(* ===== verification/EventClusterFacts.v ===== *)
(** * Sequences of operations on an event cluster

    What holds of a cluster after any sequence of operations on it, accepted or refused:
    its seal, its lanes and their counts, the identity and ancestry of its members. *)
From S2P Require Import Prelude JsString JsNumber Json JsonLimits JsonParse JsonClaims Hash Zod.
From S2P Require Import JsonObject Event EventFacts Codec Records Evidence SecContracts EventPlan.
From S2P Require Import EventChain EventLog EventLogFacts EventPlanFacts EventClusterBeta.

#[local] Arguments js : simpl never.
#[local] Arguments jint : simpl never.
#[local] Arguments jnull : simpl never.
#[local] Arguments jenum : simpl never.
#[local] Arguments to_json : simpl never.

(** ** Operations as data *)

Inductive operation : Type :=
  | Op_transition (status : EventClusterStatus) (atMs : jsnum)
  | Op_record (memberInput : json)
  | Op_missing (lane : EventClusterLane) (reason : jsstring) (atMs : jsnum)
  | Op_settle (atMs : jsnum)
  | Op_stop (reason : jsstring) (atMs : jsnum).

Section operations.
Context `{Sha256} `{Zod} `{Locale} (plan : EventPlan).

Definition operate (c : EventCluster) (op : operation) : res EventCluster :=
  match op with
  | Op_transition status atMs => transitionEventCluster c status atMs
  | Op_record memberInput => recordEventClusterMember c plan memberInput
  | Op_missing lane reason atMs => recordStableMissing c lane reason atMs
  | Op_settle atMs => settleEventCluster c plan atMs
  | Op_stop reason atMs => stopEventCluster c reason atMs
  end.

(** An operation that throws leaves its caller with the cluster it had. *)
Definition attempt (c : EventCluster) (op : operation) : EventCluster :=
  match operate c op with Ok c' => c' | Throw _ => c end.

Definition operation_wf (op : operation) : Prop :=
  match op with
  | Op_record memberInput => json_wf memberInput
  | Op_missing _ reason _ => units_ok reason
  | Op_stop reason _ => units_ok reason
  | _ => True
  end.

(** ** What an operation does *)

(** The member that a call of [recordEventClusterMember] reads. *)
Definition read_member (memberInput : json) (m : EventClusterMember) : Prop :=
  parse_as memberSchema member_of memberInput = Ok m.

(** A member the plan admits. *)
Definition admitted (c : EventCluster) (m : EventClusterMember) : Prop :=
  mb_lane m = expectedLane (mb_kind m) ∧ validateMemberAgainstPlan c plan m = Ok tt ∧
  mb_firstObservedAtMs m <= mb_retrievedAtMs m ∧
  match mb_publicationOrAcceptanceAtMs m with
  | Some published => published <= mb_firstObservedAtMs m | None => True end.

(** The change an accepted operation makes, before it is sealed. *)
Inductive change (c : EventCluster) : operation → EventCluster → Prop :=
  | Changed_transition status atMs t :
      status ∈ transitions (ec_status c) →
      change c (Op_transition status atMs) (revised c status (ec_lanes c) (ec_members c)
        (ec_duplicateCount c) (ec_inventory c) (ec_stoppedReason c) t)
  | Changed_redelivery memberInput m exact :
      is_observing (ec_status c) = true → read_member memberInput m → admitted c m →
      find (same_revision m) (ec_members c) = Some exact → same_text (to_json exact) (to_json m) = Ok true →
      change c (Op_record memberInput) (revised c (ec_status c) (ec_lanes c) (ec_members c)
        (ec_duplicateCount c + 1) (ec_inventory c) (ec_stoppedReason c) (mb_retrievedAtMs m))
  | Changed_recorded memberInput m :
      is_observing (ec_status c) = true → read_member memberInput m → admitted c m →
      find (same_revision m) (ec_members c) = None → validate_revision c m = Ok tt →
      change c (Op_record memberInput) (with_member c m)
  | Changed_missing lane reason atMs t :
      is_observing (ec_status c) || bool_decide (ec_status c = Settling) = true →
      change c (Op_missing lane reason atMs) (revised c (ec_status c)
        (map (λ l, if bool_decide (ls_lane l = lane) && bool_decide (ls_status l = Lane_pending)
                   then lane_missing reason l else l) (ec_lanes c))
        (ec_members c) (ec_duplicateCount c) (ec_inventory c) (ec_stoppedReason c) t)
  | Changed_settled atMs t inventory :
      ec_status c = Settling → plan_drift c plan = false →
      pw_settlementEndMs (ep_windows plan) <= t →
      sealed_inventory (drafted_inventory c (map settled_lane (ec_lanes c))) = Ok inventory →
      change c (Op_settle atMs) (revised c Complete (map settled_lane (ec_lanes c)) (ec_members c)
        (ec_duplicateCount c) (Some inventory) (ec_stoppedReason c) t)
  | Changed_stopped reason atMs t :
      ec_status c ≠ Complete → ec_status c ≠ Stopped →
      change c (Op_stop reason atMs) (revised c Stopped (ec_lanes c) (ec_members c)
        (ec_duplicateCount c) (ec_inventory c) (Some reason) t).

Lemma record_change c memberInput c' :
  recordEventClusterMember c plan memberInput = Ok c' →
  ∃ d, change c (Op_record memberInput) d ∧ withDigest d = Ok c'.
Proof.
  unfold recordEventClusterMember. intros Hr. apply res_bind_Ok in Hr as (u & Ho & Hr).
  apply throw_if_Ok, negb_false_iff in Ho. apply res_bind_Ok in Hr as (m & Hm & Hr).
  apply res_bind_Ok in Hr as (u1 & Hl & Hr). apply throw_if_Ok in Hl.
  apply res_bind_Ok in Hr as ([] & Hv & Hr). apply res_bind_Ok in Hr as (u2 & Ht & Hr).
  apply throw_if_Ok in Ht. apply res_bind_Ok in Hr as (u3 & Hp & Hr). apply throw_if_Ok in Hp.
  bool_prop.
  assert (Had : admitted c m).
  { split_and!; [done..|]. destruct (mb_publicationOrAcceptanceAtMs m); [by bool_prop|done]. }
  destruct (find (same_revision m) (ec_members c)) as [exact|] eqn:Hf.
  - apply res_bind_Ok in Hr as (same & Hs & Hr). apply res_bind_Ok in Hr as (u4 & Hsame & Hr).
    apply throw_if_Ok, negb_false_iff in Hsame. subst same. eexists. split; [|exact Hr].
    by eapply Changed_redelivery.
  - apply res_bind_Ok in Hr as ([] & Hrev & Hr). eexists. split; [|exact Hr]. by apply Changed_recorded.
Qed.

Lemma operate_change c op c' :
  operate c op = Ok c' → ∃ d, change c op d ∧ withDigest d = Ok c'.
Proof.
  destruct op as [status atMs|memberInput|lane reason atMs|atMs|reason atMs]; cbn [operate]; intros Ho.
  - unfold transitionEventCluster in Ho. apply res_bind_Ok in Ho as (t & _ & Ho).
    apply res_bind_Ok in Ho as (u & Hs & Ho). apply throw_if_Ok in Hs. bool_prop.
    eexists. split; [|exact Ho]. by apply Changed_transition.
  - by apply record_change.
  - unfold recordStableMissing in Ho. apply res_bind_Ok in Ho as (t & _ & Ho).
    apply res_bind_Ok in Ho as (u & _ & Ho). apply res_bind_Ok in Ho as (u1 & Hs & Ho).
    apply throw_if_Ok, negb_false_iff in Hs. eexists. split; [|exact Ho]. by apply Changed_missing.
  - unfold settleEventCluster in Ho. apply res_bind_Ok in Ho as (t & _ & Ho).
    apply res_bind_Ok in Ho as (u & Hd & Ho). apply throw_if_Ok in Hd.
    apply res_bind_Ok in Ho as (u1 & Ht & Ho). apply throw_if_Ok, Z.ltb_ge in Ht.
    apply res_bind_Ok in Ho as (u2 & Hs & Ho). apply throw_if_Ok in Hs. bool_prop.
    apply res_bind_Ok in Ho as (i & Hi & Ho). eexists. split; [|exact Ho]. by apply Changed_settled.
  - unfold stopEventCluster in Ho. apply res_bind_Ok in Ho as (u & _ & Ho).
    apply res_bind_Ok in Ho as (t & _ & Ho). apply res_bind_Ok in Ho as (u1 & Hs & Ho).
    apply throw_if_Ok in Hs. bool_prop. eexists. split; [|exact Ho]. by apply Changed_stopped.
Qed.

Lemma withDigest_Ok c c' :
  withDigest c = Ok c' → ∃ d, c' = sealed c d ∧ is_hash d = true ∧ withDigest c' = Ok c'.
Proof.
  intros Hc. pose proof Hc as Hc'. unfold withDigest in Hc. apply res_bind_Ok in Hc as (s & Hs & Hc).
  apply res_bind_Ok in Hc as (d & Hd & Hc). apply Ok_inj in Hc as <-. exists d. split; [done|].
  split; [by eapply canonicalHash_hash|]. exact Hc'.
Qed.
End operations.

(** ** Values *)

Record cluster_values (c : EventCluster) : Prop := {
  cv_ids : units_ok (ec_clusterId c) ∧ units_ok (ec_planId c) ∧ units_ok (ec_planRevisionDigest c);
  cv_lanes : Forall record_wf (ec_lanes c);
  cv_members : Forall record_wf (ec_members c);
  cv_inventory : default True (record_wf <$> ec_inventory c);
  cv_reason : default True (units_ok <$> ec_stoppedReason c)
}.

Lemma jnull_record_wf_iff `{Codec A} (o : option A) :
  json_wf (jnull to_json o) ↔ default True (record_wf <$> o).
Proof. by destruct o. Qed.

Lemma cluster_values_iff c :
  record_wf c ↔ cluster_values c ∧ units_ok (ec_stateDigest c).
Proof.
  split.
  - intros Hw. split; [|exact (part_wf _ "stateDigest" _ Hw eq_refl)]. split.
    + split_and!; [exact (part_wf _ "clusterId" _ Hw eq_refl)|exact (part_wf _ "planId" _ Hw eq_refl)
        |exact (part_wf _ "planRevisionDigest" _ Hw eq_refl)].
    + apply jlist_wf_iff. exact (part_wf _ "lanes" _ Hw eq_refl).
    + apply jlist_wf_iff. exact (part_wf _ "members" _ Hw eq_refl).
    + apply jnull_record_wf_iff. exact (part_wf _ "inventory" _ Hw eq_refl).
    + apply jnull_str_wf_iff. exact (part_wf _ "stoppedReason" _ Hw eq_refl).
  - intros [[(V1 & V2 & V3) V4 V5 V6 V7] V8]. unfold record_wf, to_json.
    cbn [to_fields EventCluster_codec]. unfold event_cluster_fields, cluster_content. cbn [app].
    solve_fields; first [assumption|by apply jlist_wf|by apply jnull_record_wf_iff|by apply jnull_str_wf_iff].
Qed.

=== What the exercise asks ===
Your task is to find every line above containing the word "transitionEventCluster" and copy it.

=== Answer space ===
  | Op_transition status atMs => transitionEventCluster c status atMs
  - unfold transitionEventCluster in Ho. apply res_bind_Ok in Ho as (t & _ & Ho).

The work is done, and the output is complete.